Just typed in cleaning company for Dubai on the internet and was overwhelmed with different companies. Can anyone recommend a decent company? All I want is someone to clean the floors in our 4 bed apartment 3 times a week and maybe a few other things. Probably looking at 3 hrs a day, 3 days a week. How much would we expect to be paying for this? Also my husband and I would love to have a babysitter once a week so that we can get out and have a break. Does anyone know of a company / person who is very trustworthy and capable and would help us in this regard?

Kind regards

Happy hour


----------



## Elphaba (Jan 24, 2008)

There is a list of cleaning companies in my main sticky thread, so try some of those. Hard to receommend which is best for you without knowing where you are, as they don't all go to every area.

For a babysitter, have you spoken to any neighbours? They may either know someone or have a reliable maid who might be available for a few hours in the evening.


-


----------



## Sparkysair (Jul 16, 2008)

I live in the Marina and am using a company called Open House 043325403 for maid service. They have a minimum 4 hour policy and charge 30 dirhams an hour. I've been happy with them so far and they will do a one off service if you want to try them out. I think they also do baby sitting but not sure how it works. Hope that helps!


----------



## happyhour (Aug 11, 2008)

Sparkysair said:


> I live in the Marina and am using a company called Open House 043325403 for maid service. They have a minimum 4 hour policy and charge 30 dirhams an hour. I've been happy with them so far and they will do a one off service if you want to try them out. I think they also do baby sitting but not sure how it works. Hope that helps!

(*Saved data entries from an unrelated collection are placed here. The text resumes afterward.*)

(** * document_summary_llm: the multi-provider generation pipeline

    A shallow embedding of the three agents of the repository
    ([agents/relevance_checker.py], [agents/research_agent.py],
    [agents/verification_agent.py]) and of the provider clients they call
    ([providers/gemini.py], [providers/openai_fallback.py]), followed by the
    properties of the specification that concern them.

    Modelling conventions.
    - A Python [str] is a [string]; the embedding covers ASCII text (code
      points below 128): [str.strip], [str.upper], [str.capitalize] are the
      ASCII restrictions of the Python methods, and a byte of 128 or more
      is carried through unchanged.
    - A Python [dict] with [str] keys is a [gmap string Value].
    - A provider call is an effect: computations run in the monad [M], which
      threads the log of provider calls issued so far and either returns a
      value or raises a Python exception.  [print] and [logger] calls, which
      no property below observes, are left out. *)

From Stdlib Require Import ZArith Ascii String List Bool Lia QArith.
From stdpp Require Import base option list gmap strings.

Local Open Scope Z_scope.

(** ** Python string methods (ASCII) *)

Module PyStr.

Definition code (c : ascii) : nat := nat_of_ascii c.

(** [str.isspace] on one character: TAB, LF, VT, FF, CR, the four
    separators FS, GS, RS, US, and the space. *)
Definition isspace (c : ascii) : bool :=
  ((9 <=? code c)%nat && (code c <=? 13)%nat)
  || ((28 <=? code c)%nat && (code c <=? 32)%nat).

Definition islower (c : ascii) : bool :=
  (97 <=? code c)%nat && (code c <=? 122)%nat.

Definition isupper (c : ascii) : bool :=
  (65 <=? code c)%nat && (code c <=? 90)%nat.
Section TextOfMarkup.
Import Js Traversal Props HtmlText.

Example decode_samples :
  decodeHtmlEntities "a &lt; b &AMP; c&#39;&#x41;&nbsp;&bogus; &#xZ; &"
  = Some "a < b & c'A &bogus; &#xZ; &"
  ∧ decodeHtmlEntities "&#256;" = None
  ∧ decodeHtmlEntities "&#1114112;" = Some "&#1114112;"
  ∧ HtmlText.extractTextFromHtml
      "<p class='x'>a<!-- c -->b</p><script>x</script><STYLE>y</style>c<br"
    = Some "abc".
Proof. vm_compute. repeat split; reflexivity. Qed.

Lemma decodeFrom_escapeChar (c : ascii) (l : list ascii) :
  decodeFrom 0 (chars (escapeChar c) ++ l) = String c <$> decodeFrom 0 l.
Proof.
  unfold escapeChar.
  destruct (Ascii.eqb c "&"%char) eqn:Hamp.
  { apply Ascii.eqb_eq in Hamp as ->. reflexivity. }
  destruct (Ascii.eqb c "<"%char) eqn:Hlt.
  { apply Ascii.eqb_eq in Hlt as ->. reflexivity. }
  destruct (Ascii.eqb c ">"%char) eqn:Hgt.
  { apply Ascii.eqb_eq in Hgt as ->. reflexivity. }
  destruct (Ascii.eqb c (chr 34)) eqn:Hdq.
  { apply Ascii.eqb_eq in Hdq as ->. reflexivity. }
  destruct (Ascii.eqb c (chr 39)) eqn:Hap.
  { apply Ascii.eqb_eq in Hap as ->. reflexivity. }
  simpl. by rewrite Hamp.
Qed.

Lemma decode_escapeHtml (s : string) : decodeHtmlEntities (escapeHtml s) = Some s.
Proof.
  unfold decodeHtmlEntities. induction s as [|c s IH]; [reflexivity|].
  rewrite escapeHtml_cons, chars_app, decodeFrom_escapeChar, IH. reflexivity.
Qed.

Lemma not_lt (c : ascii) : special c = false → Ascii.eqb c "<"%char = false.
Proof.
  unfold special. intros Hc.
  apply orb_false_iff in Hc as [Hc _]. apply orb_false_iff in Hc as [Hc _].
  apply orb_false_iff in Hc as [Hc _]. exact Hc.
Qed.

Lemma stripFrom_text (a rest : string) :
  neutral a = true → stripFrom 0 (a +:+ rest) = a +:+ stripFrom 0 rest.
Proof.
  induction a as [|c a IH]; [done|]. rewrite neutral_cons.
  intros H. apply andb_prop in H as [Hc Hs]. rewrite !append_cons. simpl.
  apply negb_true_iff, not_lt in Hc. rewrite Hc. by rewrite IH.
Qed.

(** X21.  Escaping loses nothing: for every string, decoding the
    entities of its escaped form gives the string back, and so does
    [extractTextFromHtml] - the five characters that [escapeHtml] replaces
    included, and an ampersand followed by what looks like an entity too. *)
Theorem escaped_text_is_recovered (s : string) :
  decodeHtmlEntities (escapeHtml s) = Some s
  ∧ HtmlText.extractTextFromHtml (escapeHtml s) = Some s.
Proof.
  split; [apply decode_escapeHtml|].
  unfold HtmlText.extractTextFromHtml.
  destruct (negb (truthy (escapeHtml s))) eqn:He.
  - apply negb_true_iff, escapeHtml_empty in He. by rewrite He.
  - rewrite <- (append_empty_r (escapeHtml s)).
    rewrite stripFrom_text by apply neutral_escapeHtml.
    cbn [stripFrom]. rewrite append_empty_r. apply decode_escapeHtml.
Qed.

Lemma stripFrom_skip (a rest : string) (n : nat) :
  stripFrom (String.length a + n) (a +:+ rest) = stripFrom n rest.
Proof. induction a as [|c a IH]; [done|]. rewrite append_cons. simpl. exact IH. Qed.
(** U+1680, U+2000 to U+200A, U+2028, U+2029, U+202F, U+205F, U+3000,
    U+FEFF *)
Definition is_white3 (c1 c2 c3 : ascii) : bool :=
  let a := N_of_ascii c1 in
  let b := N_of_ascii c2 in
  let c := N_of_ascii c3 in
  (((a =? 225) && (b =? 154) && (c =? 128))
   || ((a =? 226) && (b =? 128)
       && (((128 <=? c) && (c <=? 138)) || (c =? 168) || (c =? 169) || (c =? 175)))
   || ((a =? 226) && (b =? 129) && (c =? 159))
   || ((a =? 227) && (b =? 128) && (c =? 128))
   || ((a =? 239) && (b =? 187) && (c =? 191)))%N.

(** [!s.trim()]: the string consists of white space only. *)
Fixpoint blank (s : string) : bool :=
  match s with
  | EmptyString => true
  | String c1 rest1 =>
      if is_white c1 then blank rest1
      else
        match rest1 with
        | EmptyString => false
        | String c2 rest2 =>
            if is_white2 c1 c2 then blank rest2
            else
              match rest2 with
              | EmptyString => false
              | String c3 rest3 => is_white3 c1 c2 c3 && blank rest3
              end
        end
  end.

(** [x.toFixed(2)] for a finite [x] below 10^21 in absolute value: the
    nearest multiple of 1/100, the larger one on a tie, after the sign has
    been split off. *)
Definition hundredths (x : Q) : Z :=
  (200 * Z.abs (Qnum x) + Zpos (Qden x)) / (2 * Zpos (Qden x)).

Definition two_digits (d : Z) : string :=
  if d <? 10 then "0" +:+ pretty d else pretty d.

Definition toFixed2 (x : Q) : string :=
  let n := hundredths x in
  (if Qnum x <? 0 then "-" else "")
    +:+ pretty (n / 100) +:+ "." +:+ two_digits (n mod 100).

Thank you. I am going to try a company called Home Maid. 30 dirhams an hour which is going to help so much with 2 messy kids about! Not sure what I shall do about babysitting yet, probably wait until I find someone I can trust or through recommendation.


----------



## dallan (Oct 24, 2008)

happyhour said:


> Thank you. I am going to try a company called Home Maid. 30 dirhams an hour which is going to help so much with 2 messy kids about! Not sure what I shall do about babysitting yet, probably wait until I find someone I can trust or through recommendation.


Hi happyhour

If you do a search on this forum I can remember someone trying to organise a baby sitting network where people take it in turns to look after someone else's children in turn for theirs being looked after. Think its a great idea and gives you and your other half a night out every so often and for your children to make friends too.

Hope this helps


----------